Aussie AI

Chapter 31. Thread Overhead

Book Excerpt from "C++ Ultra-Low Latency: Multithreading and Low-Level Optimizations"

by David Spuler, Ph.D.

Chapter 31. Thread Overhead

What is Thread Overhead?

Thread overhead is the extra cost of creating and destroying threads, at the start and end of multithreaded algorithm execution. This is effectively an extra cost that you wouldn’t have in a single-threaded C++ application, and is offset against the performance gain of parallelizing your code into multiple threads. Hence, the two main components of thread overhead are:

Launch new threads
Destroying a finished thread

Note that these costs do not involve any other thread, but are specific to a single thread. There are some other less obvious causes of extra thread overhead:

Constructors of thread_local objects (thread-local storage)
Destructors of thread-local objects on thread shutdown

These per-thread costs are analogous to the startup and shutdown costs of C++ global objects in a non-threaded program. A normal C++ program has extra code that runs before main() for global object constructors, and destructors that run after the application finishes.

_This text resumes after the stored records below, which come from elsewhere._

(* ===== verification/Session.v ===== *)
(** * Session: the coordinator served by the registry

    [Coordinator] asks queries, [Registry] is a store with transactions.  A
    session is what lies between: the committed tables and the working copy of
    the open unit of work.  Opening takes the tables as other clients left them;
    a call runs an operation of [Registry] on the working copy, or raises and
    leaves all, part or none of it done; a commit that raises may have happened or not; closing
    drops what was not committed.  The law the coordinator's theorems assume of
    the registry's answers holds in every session. *)
From S2P Require Export CoordinatorRuns RegistryLifecycleSpec.
From S2P Require Import Prelude Values Json Sha256 Manifest Relational Transition Lifecycle.
From S2P Require Import LifecycleSpec Operational Models Authority Codecs Contracts Samples.

Record Session := { committed : Registry; working : option Registry }.

Definition idle (r : Registry) : Session := {| committed := r; working := None |}.
Definition busy (r w : Registry) : Session := {| committed := r; working := Some w |}.

Section session.
Context `{PublicModels} `{FloatRepr} `{UnicodeData}.

(** The units of work other clients commit. *)
Definition unit_step (r r' : Registry) : Prop :=
  exists ops, Forall constructed ops /\ r' = unit_of_work ops r.

Definition interleaved : relation Registry := rtc unit_step.

(** ** One event *)
Definition call {E A B} (m : registry A) (wrap : A -> B) (s s' : Session) (x : result E B) : Prop :=
  match x with
  | Ok b => exists w a w', working s = Some w /\ m w = (Ok a, w') /\ b = wrap a /\ s' = busy (committed s) w'
  | Raise _ => s' = s \/ exists w, working s = Some w /\ s' = busy (committed s) (m w).2
  end.

Definition serves (s : Session) (e : event Query Exn) (s' : Session) : Prop :=
  match e with
  | Event q x =>
      match q in Query X return result Exn X -> Prop with
      | Q_uow => fun x =>
          match x with
          | Ok _ => working s = None /\ exists r, interleaved (committed s) r /\ s' = busy r r
          | Raise _ => s' = s
          end
      | Q_resolve_or_admit c => call (Registry.resolve_or_admit c) Some s s'
      | Q_get p u => call (Registry.get p u) id s s'
      | Q_finalize_completed c => call (Registry.finalize_completed c) Some s s'
      | Q_finalize_recovery i t => call (Registry.finalize_recovery_required i t) Some s s'
      | Q_commit => fun x =>
          match x with
          | Ok _ => exists w, working s = Some w /\ s' = idle w
          | Raise _ => s' = s \/ exists w, working s = Some w /\ s' = busy w w
          end
      | Q_rollback => fun x => match x with Ok _ => s' = idle (committed s) | Raise _ => s' = s end
      | Q_close => fun _ => s' = idle (committed s)
      | _ => fun _ => s' = s
      end x
  end.

(** ** The law of the port *)
Definition good (o : LifecycleRegistryOutcome) : Prop := outcome_ok (Some o).

(** What a computation answers, in any store. *)
Definition answers {A} (P : A -> Prop) (m : registry A) : Prop := forall r a r', m r = (Ok a, r') -> P a.

Lemma answers_bind {A B} (P : B -> Prop) (m : registry A) (f : A -> registry B) :
  (forall a, answers P (f a)) -> answers P (m ≫= f).
Proof. intros Hf r b r' (a & r1 & _ & Hrun)%bind_returns. by eapply Hf. Qed.

Lemma answers_bind' {A B} (Q : A -> Prop) (P : B -> Prop) (m : registry A) (f : A -> registry B) :
  answers Q m -> (forall a, Q a -> answers P (f a)) -> answers P (m ≫= f).
Proof. intros Hm Hf r b r' (a & r1 & Hrun1 & Hrun)%bind_returns. eapply Hf; [by eapply Hm|exact Hrun]. Qed.

Lemma answers_ret {A} (P : A -> Prop) (a : A) : P a -> answers P (ret a).
Proof. by intros HP r b r' [-> _]%ret_returns. Qed.

Lemma answers_raise {A} (P : A -> Prop) e : answers P (raise e).
Proof. by intros r b r' [=]. Qed.

Lemma answers_checked {E A} (P : A -> Prop) (m : result E A) : (forall a, m = Ok a -> P a) -> answers P (checked m).
Proof. intros Hm r a r' [Ha _]%lift_returns. by apply Hm. Qed.

Lemma decode_row_valid p k c : answers IntentValid (decode_lifecycle_row p k c).
Proof.
  unfold decode_lifecycle_row. destruct (cm_kind c), (cm_phase c), (cm_evidence c); try apply answers_raise.
  eapply answers_bind'; [apply answers_checked; intros i Hi; exact (proj1 (proj1 (make_intent_spec _ _ _ _ _ _) Hi))|].
  intros i Hi. apply answers_bind. intros _. by apply answers_ret.
Qed.

Lemma completed_claim_good i s c : make_completed_lifecycle i s = Ok c -> good (LR_Completed c).
Proof.
  unfold make_completed_lifecycle. intros (u & _ & Hc)%bind_Ok. apply bind_Ok in Hc as (s' & Hs & Hc).
  apply unit_then in Hc as [_ [= <-]]. by apply service_snapshot_spec in Hs as [Hs ->].
Qed.

Lemma claim_outcome_good i c : IntentValid i -> answers good (lifecycle_claim_outcome i c).
Proof.
  intros Hi. unfold lifecycle_claim_outcome. destruct (phase i) eqn:Hp.
  - by apply answers_ret.
  - apply answers_bind. intros s. eapply answers_bind'; [apply answers_checked; intros x Hx; exact (completed_claim_good _ _ _ Hx)|].
    intros x Hx. by apply answers_ret.
  - by apply answers_ret.
Qed.

Lemma existing_good p k row c fp : answers good (existing_lifecycle_claim p k row c fp).
Proof.
  unfold existing_lifecycle_claim. destruct (_ || _); [by apply answers_ret|].
  eapply answers_bind'; [apply decode_row_valid|]. intros i Hi. by apply claim_outcome_good.
Qed.

Lemma resolve_good c : answers good (Registry.resolve_or_admit c).
Proof.
  unfold Registry.resolve_or_admit. cbv zeta. apply answers_bind. intros [row|]; [apply existing_good|].
  apply answers_bind. intros [s|]; [|by apply answers_ret].
  destruct (lifecycle_refusal s c) as [o|] eqn:Hr.
  { apply answers_ret. unfold lifecycle_refusal in Hr. by repeat case_match; simplify_eq. }
  intros r o r' (b & r1 & Hb & Hrun)%bind_returns. destruct b as [b|].
  - apply ret_returns in Hrun as [-> _]. unfold lifecycle_blocker in Hb. rewrite reading_bind in Hb.
    repeat (returns; try case_match); by returns.
  - apply bind_returns in Hrun as (t & r2 & _ & Hrun). destruct t as [t|e]; [|by returns].
    apply bind_returns in Hrun as (i & r3 & Hi & Hrun). apply lift_returns in Hi as [Hi _].
    apply prepare_intent_fields in Hi as (Hv & _ & Hp & _).
    apply bind_returns in Hrun as (u & r4 & _ & Hrun). by apply ret_returns in Hrun as [-> _].
Qed.

Lemma terminal_good i : answers good (terminal_or_prepared i).
Proof.
  unfold terminal_or_prepared. apply answers_bind. intros _. apply answers_bind. intros [c|]; [|apply answers_raise].
  apply answers_bind. intros _. eapply answers_bind'; [apply decode_row_valid|]. intros j Hj.
  apply answers_bind. intros _. apply answers_bind. intros _. by apply claim_outcome_good.
Qed.

Lemma mark_good i t : answers good (mark_lifecycle_recovery i t).
Proof.
  unfold mark_lifecycle_recovery. apply answers_bind. intros _. apply answers_bind. intros j.
  apply answers_bind. intros _. by apply answers_ret.
Qed.

Lemma finalize_completed_good c : answers good (Registry.finalize_completed c).
Proof.
  unfold Registry.finalize_completed. cbv zeta. eapply answers_bind'; [apply terminal_good|].
  intros [] Ho; try (by apply answers_ret). apply answers_bind. intros [s|]; [|apply mark_good].
  do 4 (apply answers_bind; intros ?).
  eapply answers_bind'; [apply answers_checked; intros x Hx; exact (completed_claim_good _ _ _ Hx)|].
  intros x Hx. by apply answers_ret.
Qed.

Lemma finalize_recovery_good i t : answers good (Registry.finalize_recovery_required i t).
Proof.
  unfold Registry.finalize_recovery_required. eapply answers_bind'; [apply terminal_good|].
  intros [] Ho; try (by apply answers_ret). apply mark_good.
Qed.

Lemma call_good (m : registry LifecycleRegistryOutcome) s s' x :
  answers good m -> call (E := Exn) m Some s s' x -> match x with Ok o => outcome_ok o | Raise _ => True end.
Proof.
  intros Hm Hx. destruct x as [o|e]; [|done]. destruct Hx as (w & a & w' & _ & Hrun & -> & _). by eapply Hm.
Qed.

Lemma serves_ok s e s' : serves s e s' -> answer_ok e.
Proof.
  destruct e as [X q x]. destruct q; try done; cbn; apply call_good.
  - apply resolve_good.
  - apply finalize_completed_good.
  - apply finalize_recovery_good.
Qed.

Lemma session_ok s tr s' : served serves s tr s' -> Forall answer_ok tr.
Proof.
  revert s. induction tr as [|e tr IH]; intros s; cbn; [by constructor|].
  intros (s1 & He & Hs). constructor; [by eapply serves_ok|by eapply IH].
Qed.
End session.

Abbreviation session := (served serves).
Abbreviation leads := (Prog.leads serves).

Measuring Basic Thread Overhead

You’re supposed to use a “thread pool” to avoid all the basic overhead of starting and stopping threads. I was wondering how much that overhead would actually be, so I decided to time it, using a dummy example.

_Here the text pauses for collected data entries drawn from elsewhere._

(** C22: Progress.  When a new command is admitted, the clock is not behind its
    service, and the store is prepared or can be migrated and holds the schema
    the command starts from or the target itself, then a run in which nothing
    fails completes within three turns of the loop: the answer is the completed
    service, which is the terminal snapshot of the intent and is what the
    registry then holds, no unit of work is left open, the foundation is ready,
    the store has the target schema, and a retry is answered from the claim. *)
Theorem execute_carries_through `{PublicModels} `{FloatRepr} `{UnicodeData} (now : datetime)
    (info : StorageAdapterInfo) (n : nat) (c : LifecycleCommand) (i : LifecycleIntent) (s : Service)
    (r r1 : Registry) (w : World) :
  reachable r -> w_session w = idle r ->
  claims r !! (principal_id (command_fields c), idempotency_key (command_fields c)) = None ->
  Registry.resolve_or_admit c r = (Ok (LR_Prepared i), r1) ->
  services r !! service_id (command_fields c) = Some s -> (service_id (command_fields c) < 2 ^ 128)%N ->
  Workable now info c s (target_manifest i) w ->
  exists s' r2 held,
    carry now info (execute (3 + n) c) w
    = (Ok (Some {| er_category := EXEC_COMPLETED; er_service := Some s' |}),
       {| w_session := idle r2; w_foundation := READY; w_schema := Some held |})
    /\ same_structure_as held (compiled (target_manifest i)) = true
    /\ services r2 !! service_id (command_fields c) = Some s'
    /\ TerminalService (in_phase i COMPLETED) s'
    /\ Registry.resolve_or_admit c r2
       = (Ok (LR_Completed {| cl_intent := in_phase i COMPLETED; cl_service := s' |}), r2).
Proof.
  intros Hr Hw Hnew Hm Hs Hu [Hnow Hcomp Hback Hfound Hsch].
  destruct (admitted_facts now info c i r r1 s Hr Hnew Hm Hs Hnow)
    as (Hr1 & Hprep & Hf & Hk & Hfp & Hs1 & (j & Hj) & Hp & Hwf & Htg & Hpre & Hsrc & Hrev).
  pose proof Hprep as (_ & Hi & Hph). rewrite <- Hf in Hs, Hu |- *.
  destruct (carry_compile now info c i s (with_session w (idle r1)) Hi Hk Htg) as (tr & Hcompile & Htr).
  assert (carry now info (execute (3 + n) c) w
    = carry now info (reconcile (S (S (S n))) i (own info i) (compiled (target_manifest i)) tr initial_state)
        (with_session w (idle r1))) as ->.
  { unfold execute. rewrite carry_bind, (carry_admit now info c i r r1 s) by (rewrite <- ?Hf; done).
    rewrite Hsrc. cbn [negb]. rewrite carry_bind, carry_locator, carry_bind, Hcompile; [done|done|].
    intros Hev. by eapply source_storage. }
  destruct (reconcile_carries now info i (compiled (target_manifest i)) tr Hph) with (n := n)
    (r1 := r1) (r2 := finalized now info i s j r1) (res := completed_result now info i s)
    (w := with_session w (idle r1)) as (held & -> & Hheld).
  - intros Hev. rewrite Hev in Htr. by destruct Htr as (m & _ & ->).
  - by apply carry_finalize.
  - done.
  - unfold preparable. by rewrite Hk.
  - eapply (workable_schema now info c i s tr (with_session w (idle r1))); [done| |done]. by constructor.
  - exists (terminal_fields s (completion_for now info i)), (finalized now info i s j r1), held.
    split; [done|]. split; [by unfold schema_status in Hheld; destruct (same_structure_as held _)|].
    pose proof (finalize_saves now info i r1 s j Hr1 Hprep Hu Hrev Hs1 Hj Hpre) as Hfin.
    destruct (stored_service r1 _ s Hr1 Hs1) as (Hid & Hv & _). split_and!.
    + unfold finalized, lifecycle_decided, saved_as. cbn. rewrite <- Hid. apply lookup_insert_eq.
    + rewrite <- (completion_for_intent now info i) at 1.
      apply terminal_fields_spec; rewrite ?completion_for_intent; try done. by apply completion_for_made.
    + eapply finalize_answered; [exact Hfin|]. rewrite completion_for_intent. split_and!; congruence.
Qed.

Here’s my simple benchmarking function that just consumes some time, but uses volatile to avoid getting optimized away:

    void thread_function(int n)
    {
        for (volatile int i = 0; i < n; i++) {
            // nothing
        }
    }

I wanted the code to be doing some real instructions, rather than just sleeping for a delay, such as with the this_thread::sleep_for() function, in case it made any difference to the status of the thread before shutdown.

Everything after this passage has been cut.